Every line below that mentions the word "needle" should be copied out.

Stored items
= = = = =

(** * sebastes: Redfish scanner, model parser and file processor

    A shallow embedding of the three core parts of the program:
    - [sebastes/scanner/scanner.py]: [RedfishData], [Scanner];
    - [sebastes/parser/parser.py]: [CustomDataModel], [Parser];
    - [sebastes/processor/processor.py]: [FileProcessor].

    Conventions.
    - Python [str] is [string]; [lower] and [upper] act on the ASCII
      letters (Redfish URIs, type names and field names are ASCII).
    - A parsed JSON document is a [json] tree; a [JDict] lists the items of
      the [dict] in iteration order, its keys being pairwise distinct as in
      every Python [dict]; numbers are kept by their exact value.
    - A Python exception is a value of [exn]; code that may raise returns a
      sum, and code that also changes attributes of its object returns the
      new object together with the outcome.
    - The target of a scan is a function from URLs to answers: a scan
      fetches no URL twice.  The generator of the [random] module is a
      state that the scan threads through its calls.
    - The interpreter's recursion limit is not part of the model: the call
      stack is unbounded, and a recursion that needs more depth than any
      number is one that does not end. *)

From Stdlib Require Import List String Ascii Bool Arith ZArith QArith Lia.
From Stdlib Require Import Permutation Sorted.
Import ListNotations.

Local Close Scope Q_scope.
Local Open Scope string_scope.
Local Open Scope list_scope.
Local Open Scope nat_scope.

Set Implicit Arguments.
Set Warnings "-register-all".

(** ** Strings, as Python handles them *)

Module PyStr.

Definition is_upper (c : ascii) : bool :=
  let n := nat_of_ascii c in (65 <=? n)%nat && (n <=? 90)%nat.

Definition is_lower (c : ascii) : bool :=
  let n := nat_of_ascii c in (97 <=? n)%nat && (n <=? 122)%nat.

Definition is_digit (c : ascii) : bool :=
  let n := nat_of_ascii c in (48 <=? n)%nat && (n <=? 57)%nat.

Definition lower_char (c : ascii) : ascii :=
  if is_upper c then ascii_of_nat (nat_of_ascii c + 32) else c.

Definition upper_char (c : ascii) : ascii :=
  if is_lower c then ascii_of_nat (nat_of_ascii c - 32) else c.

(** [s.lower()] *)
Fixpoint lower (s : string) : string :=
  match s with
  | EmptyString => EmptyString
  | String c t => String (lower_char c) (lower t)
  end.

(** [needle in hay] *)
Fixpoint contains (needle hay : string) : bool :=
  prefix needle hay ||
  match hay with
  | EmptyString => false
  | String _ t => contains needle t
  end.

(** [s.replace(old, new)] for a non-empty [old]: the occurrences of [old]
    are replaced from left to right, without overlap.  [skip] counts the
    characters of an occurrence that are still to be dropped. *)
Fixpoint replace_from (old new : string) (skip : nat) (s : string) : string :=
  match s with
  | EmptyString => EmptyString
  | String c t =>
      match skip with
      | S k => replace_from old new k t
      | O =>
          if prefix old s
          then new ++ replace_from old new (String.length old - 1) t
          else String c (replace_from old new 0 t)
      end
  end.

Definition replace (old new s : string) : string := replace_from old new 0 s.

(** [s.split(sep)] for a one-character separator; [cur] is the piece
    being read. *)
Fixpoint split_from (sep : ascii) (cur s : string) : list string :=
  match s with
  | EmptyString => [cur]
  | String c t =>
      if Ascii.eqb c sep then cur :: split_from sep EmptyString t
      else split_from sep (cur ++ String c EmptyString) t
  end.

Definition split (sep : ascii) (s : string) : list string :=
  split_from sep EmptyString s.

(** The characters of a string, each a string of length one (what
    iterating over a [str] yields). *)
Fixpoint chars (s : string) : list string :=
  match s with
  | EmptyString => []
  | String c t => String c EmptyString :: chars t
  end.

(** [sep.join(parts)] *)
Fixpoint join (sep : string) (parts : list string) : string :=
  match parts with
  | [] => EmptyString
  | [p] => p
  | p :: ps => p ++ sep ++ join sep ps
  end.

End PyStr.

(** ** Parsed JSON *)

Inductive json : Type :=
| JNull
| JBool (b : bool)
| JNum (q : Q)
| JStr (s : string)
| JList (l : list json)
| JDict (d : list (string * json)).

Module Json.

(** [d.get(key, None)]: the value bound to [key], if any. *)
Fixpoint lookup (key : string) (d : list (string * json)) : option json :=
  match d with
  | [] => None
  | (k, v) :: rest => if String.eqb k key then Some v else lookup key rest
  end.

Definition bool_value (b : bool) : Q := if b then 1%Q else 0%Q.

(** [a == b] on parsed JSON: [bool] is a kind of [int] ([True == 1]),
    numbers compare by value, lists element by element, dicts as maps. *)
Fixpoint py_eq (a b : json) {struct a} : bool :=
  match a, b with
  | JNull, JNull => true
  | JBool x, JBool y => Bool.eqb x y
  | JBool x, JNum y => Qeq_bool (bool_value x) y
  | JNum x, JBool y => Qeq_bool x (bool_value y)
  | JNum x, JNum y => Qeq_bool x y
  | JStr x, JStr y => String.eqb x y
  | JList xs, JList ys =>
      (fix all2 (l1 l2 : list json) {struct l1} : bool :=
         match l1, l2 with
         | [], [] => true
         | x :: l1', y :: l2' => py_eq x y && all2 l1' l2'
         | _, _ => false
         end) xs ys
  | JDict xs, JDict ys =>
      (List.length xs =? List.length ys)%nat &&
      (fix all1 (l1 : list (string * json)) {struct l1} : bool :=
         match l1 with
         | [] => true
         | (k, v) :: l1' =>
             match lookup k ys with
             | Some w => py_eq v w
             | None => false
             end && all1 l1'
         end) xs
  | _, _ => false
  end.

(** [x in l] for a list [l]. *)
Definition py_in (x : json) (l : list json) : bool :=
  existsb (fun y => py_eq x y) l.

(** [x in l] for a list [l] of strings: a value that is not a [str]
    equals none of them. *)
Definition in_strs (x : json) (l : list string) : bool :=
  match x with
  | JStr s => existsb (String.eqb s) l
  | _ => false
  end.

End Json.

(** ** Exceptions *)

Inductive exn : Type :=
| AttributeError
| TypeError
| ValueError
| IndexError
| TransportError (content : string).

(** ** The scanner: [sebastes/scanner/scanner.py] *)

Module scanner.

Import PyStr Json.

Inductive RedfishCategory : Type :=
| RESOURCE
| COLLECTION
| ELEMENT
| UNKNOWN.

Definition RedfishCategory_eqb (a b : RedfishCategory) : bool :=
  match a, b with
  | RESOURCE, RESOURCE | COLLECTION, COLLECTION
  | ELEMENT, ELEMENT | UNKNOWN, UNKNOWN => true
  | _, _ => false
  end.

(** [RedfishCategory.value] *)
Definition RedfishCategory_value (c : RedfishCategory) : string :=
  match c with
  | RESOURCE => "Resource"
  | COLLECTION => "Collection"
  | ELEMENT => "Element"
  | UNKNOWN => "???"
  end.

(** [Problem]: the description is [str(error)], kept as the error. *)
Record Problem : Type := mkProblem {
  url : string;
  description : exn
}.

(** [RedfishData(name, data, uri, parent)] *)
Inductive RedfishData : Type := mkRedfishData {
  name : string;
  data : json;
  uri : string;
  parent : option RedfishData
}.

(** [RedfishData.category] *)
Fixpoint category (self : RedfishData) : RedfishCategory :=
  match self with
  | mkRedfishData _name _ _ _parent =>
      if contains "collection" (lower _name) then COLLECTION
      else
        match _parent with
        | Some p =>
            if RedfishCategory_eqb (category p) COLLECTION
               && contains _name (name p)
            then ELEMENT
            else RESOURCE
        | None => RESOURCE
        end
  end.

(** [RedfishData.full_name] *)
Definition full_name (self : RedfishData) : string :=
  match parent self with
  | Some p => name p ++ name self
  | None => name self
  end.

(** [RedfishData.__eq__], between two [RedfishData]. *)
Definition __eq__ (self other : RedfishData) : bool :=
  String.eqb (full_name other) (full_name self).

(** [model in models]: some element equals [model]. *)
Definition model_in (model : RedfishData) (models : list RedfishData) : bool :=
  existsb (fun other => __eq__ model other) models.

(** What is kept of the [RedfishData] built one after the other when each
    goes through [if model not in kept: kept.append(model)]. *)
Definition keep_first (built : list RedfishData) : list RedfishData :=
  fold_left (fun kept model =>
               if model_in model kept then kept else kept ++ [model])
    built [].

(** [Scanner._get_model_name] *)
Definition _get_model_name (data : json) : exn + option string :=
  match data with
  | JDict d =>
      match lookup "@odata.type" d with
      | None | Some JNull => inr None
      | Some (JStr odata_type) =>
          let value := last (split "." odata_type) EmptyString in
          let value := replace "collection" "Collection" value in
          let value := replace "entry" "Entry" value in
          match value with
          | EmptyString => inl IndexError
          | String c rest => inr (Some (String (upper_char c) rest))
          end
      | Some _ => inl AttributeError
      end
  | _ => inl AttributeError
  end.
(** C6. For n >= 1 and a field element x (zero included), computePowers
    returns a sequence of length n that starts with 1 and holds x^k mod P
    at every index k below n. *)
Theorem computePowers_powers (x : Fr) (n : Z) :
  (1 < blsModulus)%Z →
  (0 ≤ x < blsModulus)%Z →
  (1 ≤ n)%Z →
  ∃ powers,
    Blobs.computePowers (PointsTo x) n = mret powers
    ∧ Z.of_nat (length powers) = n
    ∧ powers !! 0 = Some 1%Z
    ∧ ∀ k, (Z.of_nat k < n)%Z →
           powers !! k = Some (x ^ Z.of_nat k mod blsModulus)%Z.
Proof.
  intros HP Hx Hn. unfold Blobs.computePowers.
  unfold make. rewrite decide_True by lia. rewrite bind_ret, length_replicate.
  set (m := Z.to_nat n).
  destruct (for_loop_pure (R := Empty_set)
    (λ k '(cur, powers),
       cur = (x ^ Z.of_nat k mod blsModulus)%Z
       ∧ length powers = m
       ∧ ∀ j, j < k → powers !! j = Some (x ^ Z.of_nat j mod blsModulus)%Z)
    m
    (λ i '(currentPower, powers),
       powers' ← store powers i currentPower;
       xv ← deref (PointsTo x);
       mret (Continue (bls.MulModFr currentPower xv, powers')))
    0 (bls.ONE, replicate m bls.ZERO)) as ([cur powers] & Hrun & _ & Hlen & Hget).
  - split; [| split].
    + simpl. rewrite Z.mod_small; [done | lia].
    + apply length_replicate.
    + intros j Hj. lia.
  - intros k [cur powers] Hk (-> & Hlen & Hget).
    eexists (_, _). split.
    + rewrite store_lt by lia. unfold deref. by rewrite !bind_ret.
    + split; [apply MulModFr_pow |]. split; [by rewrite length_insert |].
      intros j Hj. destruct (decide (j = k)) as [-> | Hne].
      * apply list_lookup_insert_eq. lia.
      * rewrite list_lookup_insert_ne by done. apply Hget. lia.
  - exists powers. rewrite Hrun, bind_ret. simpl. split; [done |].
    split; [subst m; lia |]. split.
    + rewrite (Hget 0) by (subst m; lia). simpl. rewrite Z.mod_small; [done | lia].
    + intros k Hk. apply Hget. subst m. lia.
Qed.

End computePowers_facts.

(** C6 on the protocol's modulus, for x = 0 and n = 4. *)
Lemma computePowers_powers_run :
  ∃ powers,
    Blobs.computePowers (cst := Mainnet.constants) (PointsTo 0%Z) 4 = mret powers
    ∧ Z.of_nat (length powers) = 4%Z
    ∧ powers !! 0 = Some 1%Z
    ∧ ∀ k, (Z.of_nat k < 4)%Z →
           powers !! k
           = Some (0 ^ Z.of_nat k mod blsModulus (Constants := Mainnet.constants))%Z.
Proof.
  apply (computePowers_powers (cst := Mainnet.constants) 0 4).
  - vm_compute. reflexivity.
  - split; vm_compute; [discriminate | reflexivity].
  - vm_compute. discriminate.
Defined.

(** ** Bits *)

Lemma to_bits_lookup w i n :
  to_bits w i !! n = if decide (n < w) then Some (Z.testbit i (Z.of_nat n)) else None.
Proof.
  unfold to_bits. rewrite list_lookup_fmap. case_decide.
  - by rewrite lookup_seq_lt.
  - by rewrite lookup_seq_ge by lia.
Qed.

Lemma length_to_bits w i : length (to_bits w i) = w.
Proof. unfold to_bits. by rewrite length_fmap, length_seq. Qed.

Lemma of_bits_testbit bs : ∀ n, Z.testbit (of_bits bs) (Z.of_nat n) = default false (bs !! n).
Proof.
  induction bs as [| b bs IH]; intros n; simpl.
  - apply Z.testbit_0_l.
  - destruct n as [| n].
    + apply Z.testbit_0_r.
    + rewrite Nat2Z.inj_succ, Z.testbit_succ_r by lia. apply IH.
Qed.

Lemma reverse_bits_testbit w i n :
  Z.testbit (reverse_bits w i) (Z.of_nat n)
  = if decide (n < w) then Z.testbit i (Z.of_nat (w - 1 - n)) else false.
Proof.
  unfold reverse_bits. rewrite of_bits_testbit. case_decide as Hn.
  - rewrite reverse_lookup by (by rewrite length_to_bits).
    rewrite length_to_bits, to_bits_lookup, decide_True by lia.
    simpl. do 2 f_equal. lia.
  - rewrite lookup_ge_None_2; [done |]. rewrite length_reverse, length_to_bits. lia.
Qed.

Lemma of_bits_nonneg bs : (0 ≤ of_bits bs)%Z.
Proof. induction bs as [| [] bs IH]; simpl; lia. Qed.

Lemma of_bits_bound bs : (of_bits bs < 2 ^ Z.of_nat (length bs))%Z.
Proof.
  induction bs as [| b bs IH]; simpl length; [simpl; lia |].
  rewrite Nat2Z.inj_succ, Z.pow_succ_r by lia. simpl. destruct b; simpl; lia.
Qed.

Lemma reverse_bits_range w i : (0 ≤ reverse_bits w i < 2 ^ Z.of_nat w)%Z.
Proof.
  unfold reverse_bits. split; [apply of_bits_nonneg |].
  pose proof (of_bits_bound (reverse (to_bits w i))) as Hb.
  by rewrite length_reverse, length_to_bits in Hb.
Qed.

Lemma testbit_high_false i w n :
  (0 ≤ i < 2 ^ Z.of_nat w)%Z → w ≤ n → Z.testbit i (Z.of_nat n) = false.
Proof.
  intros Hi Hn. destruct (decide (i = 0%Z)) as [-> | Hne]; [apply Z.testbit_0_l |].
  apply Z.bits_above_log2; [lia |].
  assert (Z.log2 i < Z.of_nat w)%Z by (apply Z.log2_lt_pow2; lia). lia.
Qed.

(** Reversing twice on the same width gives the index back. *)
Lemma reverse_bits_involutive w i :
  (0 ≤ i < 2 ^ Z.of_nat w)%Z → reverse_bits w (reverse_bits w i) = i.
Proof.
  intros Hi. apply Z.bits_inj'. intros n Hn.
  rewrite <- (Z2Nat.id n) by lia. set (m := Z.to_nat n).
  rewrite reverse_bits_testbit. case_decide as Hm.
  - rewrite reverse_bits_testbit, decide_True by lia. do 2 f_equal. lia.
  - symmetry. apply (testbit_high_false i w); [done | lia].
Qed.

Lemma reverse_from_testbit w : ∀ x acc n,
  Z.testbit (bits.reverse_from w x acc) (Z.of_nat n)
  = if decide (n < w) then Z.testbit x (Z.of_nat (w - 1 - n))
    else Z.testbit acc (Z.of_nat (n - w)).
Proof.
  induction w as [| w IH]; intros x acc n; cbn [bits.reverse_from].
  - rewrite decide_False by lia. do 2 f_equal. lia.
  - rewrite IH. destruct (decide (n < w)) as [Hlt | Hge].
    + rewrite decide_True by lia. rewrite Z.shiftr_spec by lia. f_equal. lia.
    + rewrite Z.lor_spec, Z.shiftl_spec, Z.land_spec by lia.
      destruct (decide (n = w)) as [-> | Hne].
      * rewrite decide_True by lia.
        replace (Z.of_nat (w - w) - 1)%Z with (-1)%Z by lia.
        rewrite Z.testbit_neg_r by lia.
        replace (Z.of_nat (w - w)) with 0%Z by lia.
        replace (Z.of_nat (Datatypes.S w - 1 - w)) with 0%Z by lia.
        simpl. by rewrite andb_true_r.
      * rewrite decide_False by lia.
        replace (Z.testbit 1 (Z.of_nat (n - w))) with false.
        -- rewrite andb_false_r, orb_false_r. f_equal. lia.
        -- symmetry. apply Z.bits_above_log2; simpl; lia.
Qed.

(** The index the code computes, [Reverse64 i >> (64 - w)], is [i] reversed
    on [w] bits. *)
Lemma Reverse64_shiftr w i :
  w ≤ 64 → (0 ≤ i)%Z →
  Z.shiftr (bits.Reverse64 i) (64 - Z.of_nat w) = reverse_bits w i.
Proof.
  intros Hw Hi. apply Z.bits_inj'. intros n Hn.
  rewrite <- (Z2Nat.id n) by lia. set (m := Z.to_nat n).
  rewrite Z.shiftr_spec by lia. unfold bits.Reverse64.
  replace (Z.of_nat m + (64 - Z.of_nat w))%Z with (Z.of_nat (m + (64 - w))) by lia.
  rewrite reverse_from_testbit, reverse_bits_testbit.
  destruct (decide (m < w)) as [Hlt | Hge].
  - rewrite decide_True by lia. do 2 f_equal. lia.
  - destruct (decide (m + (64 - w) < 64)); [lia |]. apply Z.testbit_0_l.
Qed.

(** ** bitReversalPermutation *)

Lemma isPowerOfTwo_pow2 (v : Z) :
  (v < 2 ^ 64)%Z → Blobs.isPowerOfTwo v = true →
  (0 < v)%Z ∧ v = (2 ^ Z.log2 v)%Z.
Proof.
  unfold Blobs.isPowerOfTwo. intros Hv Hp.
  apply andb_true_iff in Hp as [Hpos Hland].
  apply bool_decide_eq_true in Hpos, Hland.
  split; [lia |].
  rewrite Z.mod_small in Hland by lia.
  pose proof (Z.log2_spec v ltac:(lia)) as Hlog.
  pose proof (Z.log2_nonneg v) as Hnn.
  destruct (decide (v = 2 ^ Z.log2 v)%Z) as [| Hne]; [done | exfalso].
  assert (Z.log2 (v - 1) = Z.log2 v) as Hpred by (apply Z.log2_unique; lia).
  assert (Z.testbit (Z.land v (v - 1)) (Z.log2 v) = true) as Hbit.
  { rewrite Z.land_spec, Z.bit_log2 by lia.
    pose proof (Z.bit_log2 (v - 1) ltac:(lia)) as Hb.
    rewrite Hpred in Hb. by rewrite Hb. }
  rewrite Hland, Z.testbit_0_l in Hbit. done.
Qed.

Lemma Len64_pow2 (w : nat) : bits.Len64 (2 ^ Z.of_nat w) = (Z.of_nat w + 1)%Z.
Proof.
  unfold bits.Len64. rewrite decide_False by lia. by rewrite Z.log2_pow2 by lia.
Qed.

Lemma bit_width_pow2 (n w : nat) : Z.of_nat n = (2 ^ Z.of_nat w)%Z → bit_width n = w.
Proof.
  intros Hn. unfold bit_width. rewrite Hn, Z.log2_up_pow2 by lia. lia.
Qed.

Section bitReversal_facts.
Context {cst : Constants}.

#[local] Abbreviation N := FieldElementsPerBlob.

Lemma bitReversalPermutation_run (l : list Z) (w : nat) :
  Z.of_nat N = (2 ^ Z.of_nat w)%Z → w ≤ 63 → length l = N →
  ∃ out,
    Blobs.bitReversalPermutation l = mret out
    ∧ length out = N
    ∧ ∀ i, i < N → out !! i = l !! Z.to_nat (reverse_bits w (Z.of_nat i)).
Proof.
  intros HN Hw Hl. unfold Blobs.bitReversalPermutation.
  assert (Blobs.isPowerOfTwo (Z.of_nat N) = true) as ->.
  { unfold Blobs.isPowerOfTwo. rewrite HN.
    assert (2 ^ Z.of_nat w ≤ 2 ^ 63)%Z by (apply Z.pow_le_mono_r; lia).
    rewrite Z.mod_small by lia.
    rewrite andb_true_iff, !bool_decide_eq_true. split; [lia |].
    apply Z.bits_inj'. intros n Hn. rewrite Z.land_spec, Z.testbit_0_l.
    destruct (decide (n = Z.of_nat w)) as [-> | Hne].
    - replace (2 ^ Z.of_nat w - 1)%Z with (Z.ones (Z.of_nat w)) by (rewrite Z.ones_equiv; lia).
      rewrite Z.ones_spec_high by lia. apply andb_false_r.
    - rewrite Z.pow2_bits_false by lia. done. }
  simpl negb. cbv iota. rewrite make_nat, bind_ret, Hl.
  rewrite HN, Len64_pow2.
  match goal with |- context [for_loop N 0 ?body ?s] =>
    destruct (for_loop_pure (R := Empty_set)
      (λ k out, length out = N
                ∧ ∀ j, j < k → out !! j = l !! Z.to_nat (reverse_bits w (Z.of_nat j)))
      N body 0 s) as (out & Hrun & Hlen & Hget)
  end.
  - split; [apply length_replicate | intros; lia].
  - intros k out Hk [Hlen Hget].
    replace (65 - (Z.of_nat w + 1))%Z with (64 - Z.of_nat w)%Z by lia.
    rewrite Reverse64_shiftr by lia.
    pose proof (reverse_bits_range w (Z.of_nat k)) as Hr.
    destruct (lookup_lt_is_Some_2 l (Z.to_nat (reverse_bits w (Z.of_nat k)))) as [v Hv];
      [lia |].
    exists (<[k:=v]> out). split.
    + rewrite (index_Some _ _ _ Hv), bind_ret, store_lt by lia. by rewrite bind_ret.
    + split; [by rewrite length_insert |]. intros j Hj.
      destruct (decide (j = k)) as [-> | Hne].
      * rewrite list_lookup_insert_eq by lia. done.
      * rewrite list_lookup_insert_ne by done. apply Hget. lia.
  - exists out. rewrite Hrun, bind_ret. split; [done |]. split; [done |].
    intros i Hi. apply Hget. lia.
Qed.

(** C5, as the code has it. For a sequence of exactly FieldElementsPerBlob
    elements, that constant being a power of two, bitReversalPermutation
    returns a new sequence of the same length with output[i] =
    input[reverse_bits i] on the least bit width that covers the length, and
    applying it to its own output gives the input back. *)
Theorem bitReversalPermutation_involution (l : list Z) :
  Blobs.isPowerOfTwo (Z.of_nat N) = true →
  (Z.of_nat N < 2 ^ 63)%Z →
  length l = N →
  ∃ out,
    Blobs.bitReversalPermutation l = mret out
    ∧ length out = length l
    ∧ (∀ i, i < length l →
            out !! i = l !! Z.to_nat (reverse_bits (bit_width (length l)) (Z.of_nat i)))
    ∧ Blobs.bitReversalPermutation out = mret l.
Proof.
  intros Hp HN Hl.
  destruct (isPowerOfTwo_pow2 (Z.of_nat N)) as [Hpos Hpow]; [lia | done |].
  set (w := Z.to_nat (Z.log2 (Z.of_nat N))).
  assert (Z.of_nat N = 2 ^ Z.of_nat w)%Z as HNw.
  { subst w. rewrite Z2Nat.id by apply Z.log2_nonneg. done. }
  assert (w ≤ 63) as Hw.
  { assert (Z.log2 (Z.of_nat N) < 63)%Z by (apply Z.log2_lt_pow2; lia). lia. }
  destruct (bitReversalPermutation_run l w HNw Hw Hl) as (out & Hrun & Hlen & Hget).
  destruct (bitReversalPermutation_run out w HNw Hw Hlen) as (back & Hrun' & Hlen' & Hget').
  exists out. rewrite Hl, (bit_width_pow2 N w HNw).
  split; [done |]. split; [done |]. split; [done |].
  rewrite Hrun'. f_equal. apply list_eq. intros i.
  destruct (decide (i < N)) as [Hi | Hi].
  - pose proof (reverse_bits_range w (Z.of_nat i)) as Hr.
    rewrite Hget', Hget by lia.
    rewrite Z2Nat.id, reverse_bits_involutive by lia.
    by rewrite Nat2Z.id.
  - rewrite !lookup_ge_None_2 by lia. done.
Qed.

= = = = =

Problem solution:
(** [needle in hay] *)
Fixpoint contains (needle hay : string) : bool :=
  prefix needle hay ||
  | String _ t => contains needle t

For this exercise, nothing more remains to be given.